Fixpoint register_all (l : list Field) (r : Registry) : result Error Registry :=
  match l with
  | [] => Ok r
  | f :: l' =>
      o ← ok_or (opts_of f) (Anyhow "no such metric");
      r ← ok_or (register o r) (Anyhow "Duplicate metrics collector registration attempted");
      register_all l' r
  end.

Definition new (r : Registry) : result Error (PromMetrics * Registry) :=
  if forallb (λ d, opts_ok (de_opts d)) created
  then r ← register_all registration r; Ok (zero, r)
  else Err (Anyhow "invalid metric").
End New.

(** ** Builds that end *)

Definition add_to_total_step_time_ms (v : Z) : PromMetrics → PromMetrics := inc_by total_step_time_ms v.
Definition add_if_fits (c : IntCounter) (v : Z) (m : PromMetrics) : PromMetrics :=
  match try_u 64 v with Some v => inc_by c v m | None => m end.
Definition add_to_total_step_import_time_ms (v : Z) : PromMetrics → PromMetrics := add_if_fits total_step_import_time_ms v.
Definition add_to_total_step_build_time_ms (v : Z) : PromMetrics → PromMetrics := add_if_fits total_step_build_time_ms v.
Definition add_to_total_step_upload_time_ms (v : Z) : PromMetrics → PromMetrics := add_if_fits total_step_upload_time_ms v.

Definition observe_build_input_drvs (count : f64) (machine_type : string) : PromMetrics → PromMetrics :=
  observe build_input_drvs_histogram machine_type count.
Definition observe_build_closure_size (size_bytes : f64) (machine_type : string) : PromMetrics → PromMetrics :=
  observe build_closure_size_bytes_histogram machine_type size_bytes.
Definition observe_job_wait_time (wait_seconds : f64) (machine_type : string) : PromMetrics → PromMetrics :=
  observe queue_job_wait_time_histogram machine_type wait_seconds.

Definition track_build_success (timings : BuildTimings) (total_step_time : Z) (m : PromMetrics) : PromMetrics :=
  let m := inc nr_builds_succeeded m in
  let m := inc nr_steps_done m in
  let m := sub nr_steps_building 1 m in
  let m := add_to_total_step_import_time_ms (bt_import_elapsed timings) m in
  let m := add_to_total_step_build_time_ms (bt_build_elapsed timings) m in
  let m := add_to_total_step_upload_time_ms (bt_upload_elapsed timings) m in
  add_to_total_step_time_ms total_step_time m.

Definition track_build_failure (timings : BuildTimings) (total_step_time : Z) (m : PromMetrics) : PromMetrics :=
  let m := inc nr_steps_done m in
  let m := sub nr_steps_building 1 m in
  let m := inc nr_builds_failed m in
  let m := add_to_total_step_import_time_ms (bt_import_elapsed timings) m in
  let m := add_to_total_step_build_time_ms (bt_build_elapsed timings) m in
  let m := add_to_total_step_upload_time_ms (bt_upload_elapsed timings) m in
  add_to_total_step_time_ms total_step_time m.

(** ** Refreshing them *)

(** A turn of a loop that sets vectors under one label. *)
Definition set_labels (label : string) (figures : list (IntGaugeVec * Z)) (m : PromMetrics) : PromMetrics :=
  foldl (λ m '(v, z), set_label_if_fits v label z m) m figures.
Definition resets (vs : list IntGaugeVec) (m : PromMetrics) : PromMetrics := foldl (flip reset) m vs.

Definition queue_figures (s : Io.BuildQueueStats) : list (IntGaugeVec * Z) :=
  [(runnable_per_machine_type, Io.qs_total_runnable s); (running_per_machine_type, Io.qs_active_runnable s);
   (waiting_per_machine_type, Io.qs_nr_runnable_waiting s); (disabled_per_machine_type, Io.qs_nr_runnable_disabled s);
   (avg_runnable_time_per_machine_type, Io.qs_avg_runnable_time s); (wait_time_per_machine_type, Io.qs_wait_time_ms s)].

Section Refresh.
Context `{HI : HashIter} `{FE : FloatEnv} `{TL : TimeLib} `{NE : NixEnv} `{JL : JsonLib} `{PL : PromLib}.

Definition get_stats_per_queue (iq : InnerQueues) : list (string * Io.BuildQueueStats) :=
  prod_map id Io.get_stats <$> iter (iq_inner iq).
Definition refresh_per_machine_type_metrics (w : World) (m : PromMetrics) : PromMetrics :=
  let m := resets [runnable_per_machine_type; running_per_machine_type; waiting_per_machine_type;
                   disabled_per_machine_type; avg_runnable_time_per_machine_type; wait_time_per_machine_type] m in
  foldl (λ m '(t, s), set_labels t (queue_figures s) m) m (get_stats_per_queue (w_queues w)).

(** The two times need no conversion: they are [i64] already. *)
Definition machine_figures (s : Stats) : list (IntGaugeVec * Z) :=
  [(machine_current_jobs, s_current_jobs s); (machine_steps_done, s_nr_steps_done s);
   (machine_total_step_time_ms, s_total_step_time_ms s);
   (machine_total_step_import_time_ms, s_total_step_import_time_ms s);
   (machine_total_step_build_time_ms, s_total_step_build_time_ms s);
   (machine_total_step_upload_time_ms, s_total_step_upload_time_ms s);
   (machine_consecutive_failures, s_consecutive_failures s)].
Definition show_machine (mc : Machine) (m : PromMetrics) : PromMetrics :=
  let m := set_labels (mc_hostname mc) (machine_figures (mc_stats mc)) m in
  let m := set_label machine_last_ping_timestamp (mc_hostname mc) (s_last_ping (mc_stats mc)) m in
  set_label machine_idle_since_timestamp (mc_hostname mc) (s_idle_since (mc_stats mc)) m.
Definition all_machines (w : World) : list Machine :=
  omap (λ a, ms_objs (w_machines w) !! a) (Machines.get_all_machines (w_machines w)).
Definition refresh_per_machine_metrics (w : World) (m : PromMetrics) : PromMetrics :=
  let m := resets [machine_current_jobs; machine_steps_done; machine_total_step_time_ms;
                   machine_total_step_import_time_ms; machine_total_step_build_time_ms;
                   machine_total_step_upload_time_ms; machine_consecutive_failures; machine_last_ping_timestamp;
                   machine_idle_since_timestamp] m in
  foldl (λ m mc, show_machine mc m) m (all_machines w).

Definition store_figures (s : Io.FfiStoreStats) : list (IntGauge * Z) :=
  [(store_nar_info_read, Io.fs_nar_info_read s); (store_nar_info_read_averted, Io.fs_nar_info_read_averted s);
   (store_nar_info_missing, Io.fs_nar_info_missing s); (store_nar_info_write, Io.fs_nar_info_write s);
   (store_path_info_cache_size, Io.fs_path_info_cache_size s); (store_nar_read, Io.fs_nar_read s);
   (store_nar_read_bytes, Io.fs_nar_read_bytes s); (store_nar_read_compressed_bytes, Io.fs_nar_read_compressed_bytes s);
   (store_nar_write, Io.fs_nar_write s); (store_nar_write_averted, Io.fs_nar_write_averted s);
   (store_nar_write_bytes, Io.fs_nar_write_bytes s);
   (store_nar_write_compressed_bytes, Io.fs_nar_write_compressed_bytes s);
   (store_nar_write_compression_time_ms, Io.fs_nar_write_compression_time_ms s)].
Definition set_gauges (figures : list (IntGauge * Z)) (m : PromMetrics) : PromMetrics :=
  foldl (λ m '(g, z), set_if_fits g z m) m figures.
Definition refresh_store_metrics (stats : option Io.FfiStoreStats) (m : PromMetrics) : PromMetrics :=
  match stats with
  | Some s =>
      let m := set_gauges (store_figures s) m in
      let m := set_float store_nar_compression_savings (Io.nar_compression_savings s) m in
      set_float store_nar_compression_speed (Io.nar_compression_speed s) m
  | None => m
  end.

○ ○ ○ ○ ○

> _YOUR INSTRUCTIONS_
Return the data in its entirety, exactly as given.

> _RESULT_
Fixpoint register_all (l : list Field) (r : Registry) : result Error Registry :=
  match l with
  | [] => Ok r
  | f :: l' =>
      o ← ok_or (opts_of f) (Anyhow "no such metric");
      r ← ok_or (register o r) (Anyhow "Duplicate metrics collector registration attempted");
      register_all l' r
  end.

Definition new (r : Registry) : result Error (PromMetrics * Registry) :=
  if forallb (λ d, opts_ok (de_opts d)) created
  then r ← register_all registration r; Ok (zero, r)
  else Err (Anyhow "invalid metric").
End New.

(** ** Builds that end *)

Definition add_to_total_step_time_ms (v : Z) : PromMetrics → PromMetrics := inc_by total_step_time_ms v.
Definition add_if_fits (c : IntCounter) (v : Z) (m : PromMetrics) : PromMetrics :=
  match try_u 64 v with Some v => inc_by c v m | None => m end.
Definition add_to_total_step_import_time_ms (v : Z) : PromMetrics → PromMetrics := add_if_fits total_step_import_time_ms v.
Definition add_to_total_step_build_time_ms (v : Z) : PromMetrics → PromMetrics := add_if_fits total_step_build_time_ms v.
Definition add_to_total_step_upload_time_ms (v : Z) : PromMetrics → PromMetrics := add_if_fits total_step_upload_time_ms v.

Definition observe_build_input_drvs (count : f64) (machine_type : string) : PromMetrics → PromMetrics :=
  observe build_input_drvs_histogram machine_type count.
Definition observe_build_closure_size (size_bytes : f64) (machine_type : string) : PromMetrics → PromMetrics :=
  observe build_closure_size_bytes_histogram machine_type size_bytes.
Definition observe_job_wait_time (wait_seconds : f64) (machine_type : string) : PromMetrics → PromMetrics :=
  observe queue_job_wait_time_histogram machine_type wait_seconds.

Definition track_build_success (timings : BuildTimings) (total_step_time : Z) (m : PromMetrics) : PromMetrics :=
  let m := inc nr_builds_succeeded m in
  let m := inc nr_steps_done m in
  let m := sub nr_steps_building 1 m in
  let m := add_to_total_step_import_time_ms (bt_import_elapsed timings) m in
  let m := add_to_total_step_build_time_ms (bt_build_elapsed timings) m in
  let m := add_to_total_step_upload_time_ms (bt_upload_elapsed timings) m in
  add_to_total_step_time_ms total_step_time m.

Definition track_build_failure (timings : BuildTimings) (total_step_time : Z) (m : PromMetrics) : PromMetrics :=
  let m := inc nr_steps_done m in
  let m := sub nr_steps_building 1 m in
  let m := inc nr_builds_failed m in
  let m := add_to_total_step_import_time_ms (bt_import_elapsed timings) m in
  let m := add_to_total_step_build_time_ms (bt_build_elapsed timings) m in
  let m := add_to_total_step_upload_time_ms (bt_upload_elapsed timings) m in
  add_to_total_step_time_ms total_step_time m.

(** ** Refreshing them *)

(** A turn of a loop that sets vectors under one label. *)
Definition set_labels (label : string) (figures : list (IntGaugeVec * Z)) (m : PromMetrics) : PromMetrics :=
  foldl (λ m '(v, z), set_label_if_fits v label z m) m figures.
Definition resets (vs : list IntGaugeVec) (m : PromMetrics) : PromMetrics := foldl (flip reset) m vs.

Definition queue_figures (s : Io.BuildQueueStats) : list (IntGaugeVec * Z) :=
  [(runnable_per_machine_type, Io.qs_total_runnable s); (running_per_machine_type, Io.qs_active_runnable s);
   (waiting_per_machine_type, Io.qs_nr_runnable_waiting s); (disabled_per_machine_type, Io.qs_nr_runnable_disabled s);
   (avg_runnable_time_per_machine_type, Io.qs_avg_runnable_time s); (wait_time_per_machine_type, Io.qs_wait_time_ms s)].

Section Refresh.
Context `{HI : HashIter} `{FE : FloatEnv} `{TL : TimeLib} `{NE : NixEnv} `{JL : JsonLib} `{PL : PromLib}.

Definition get_stats_per_queue (iq : InnerQueues) : list (string * Io.BuildQueueStats) :=
  prod_map id Io.get_stats <$> iter (iq_inner iq).
Definition refresh_per_machine_type_metrics (w : World) (m : PromMetrics) : PromMetrics :=
  let m := resets [runnable_per_machine_type; running_per_machine_type; waiting_per_machine_type;
                   disabled_per_machine_type; avg_runnable_time_per_machine_type; wait_time_per_machine_type] m in
  foldl (λ m '(t, s), set_labels t (queue_figures s) m) m (get_stats_per_queue (w_queues w)).

(** The two times need no conversion: they are [i64] already. *)
Definition machine_figures (s : Stats) : list (IntGaugeVec * Z) :=
  [(machine_current_jobs, s_current_jobs s); (machine_steps_done, s_nr_steps_done s);
   (machine_total_step_time_ms, s_total_step_time_ms s);
   (machine_total_step_import_time_ms, s_total_step_import_time_ms s);
   (machine_total_step_build_time_ms, s_total_step_build_time_ms s);
   (machine_total_step_upload_time_ms, s_total_step_upload_time_ms s);
   (machine_consecutive_failures, s_consecutive_failures s)].
Definition show_machine (mc : Machine) (m : PromMetrics) : PromMetrics :=
  let m := set_labels (mc_hostname mc) (machine_figures (mc_stats mc)) m in
  let m := set_label machine_last_ping_timestamp (mc_hostname mc) (s_last_ping (mc_stats mc)) m in
  set_label machine_idle_since_timestamp (mc_hostname mc) (s_idle_since (mc_stats mc)) m.
Definition all_machines (w : World) : list Machine :=
  omap (λ a, ms_objs (w_machines w) !! a) (Machines.get_all_machines (w_machines w)).
Definition refresh_per_machine_metrics (w : World) (m : PromMetrics) : PromMetrics :=
  let m := resets [machine_current_jobs; machine_steps_done; machine_total_step_time_ms;
                   machine_total_step_import_time_ms; machine_total_step_build_time_ms;
                   machine_total_step_upload_time_ms; machine_consecutive_failures; machine_last_ping_timestamp;
                   machine_idle_since_timestamp] m in
  foldl (λ m mc, show_machine mc m) m (all_machines w).

Definition store_figures (s : Io.FfiStoreStats) : list (IntGauge * Z) :=
  [(store_nar_info_read, Io.fs_nar_info_read s); (store_nar_info_read_averted, Io.fs_nar_info_read_averted s);
   (store_nar_info_missing, Io.fs_nar_info_missing s); (store_nar_info_write, Io.fs_nar_info_write s);
   (store_path_info_cache_size, Io.fs_path_info_cache_size s); (store_nar_read, Io.fs_nar_read s);
   (store_nar_read_bytes, Io.fs_nar_read_bytes s); (store_nar_read_compressed_bytes, Io.fs_nar_read_compressed_bytes s);
   (store_nar_write, Io.fs_nar_write s); (store_nar_write_averted, Io.fs_nar_write_averted s);
   (store_nar_write_bytes, Io.fs_nar_write_bytes s);
   (store_nar_write_compressed_bytes, Io.fs_nar_write_compressed_bytes s);
   (store_nar_write_compression_time_ms, Io.fs_nar_write_compression_time_ms s)].
Definition set_gauges (figures : list (IntGauge * Z)) (m : PromMetrics) : PromMetrics :=
  foldl (λ m '(g, z), set_if_fits g z m) m figures.
Definition refresh_store_metrics (stats : option Io.FfiStoreStats) (m : PromMetrics) : PromMetrics :=
  match stats with
  | Some s =>
      let m := set_gauges (store_figures s) m in
      let m := set_float store_nar_compression_savings (Io.nar_compression_savings s) m in
      set_float store_nar_compression_speed (Io.nar_compression_speed s) m
  | None => m
  end.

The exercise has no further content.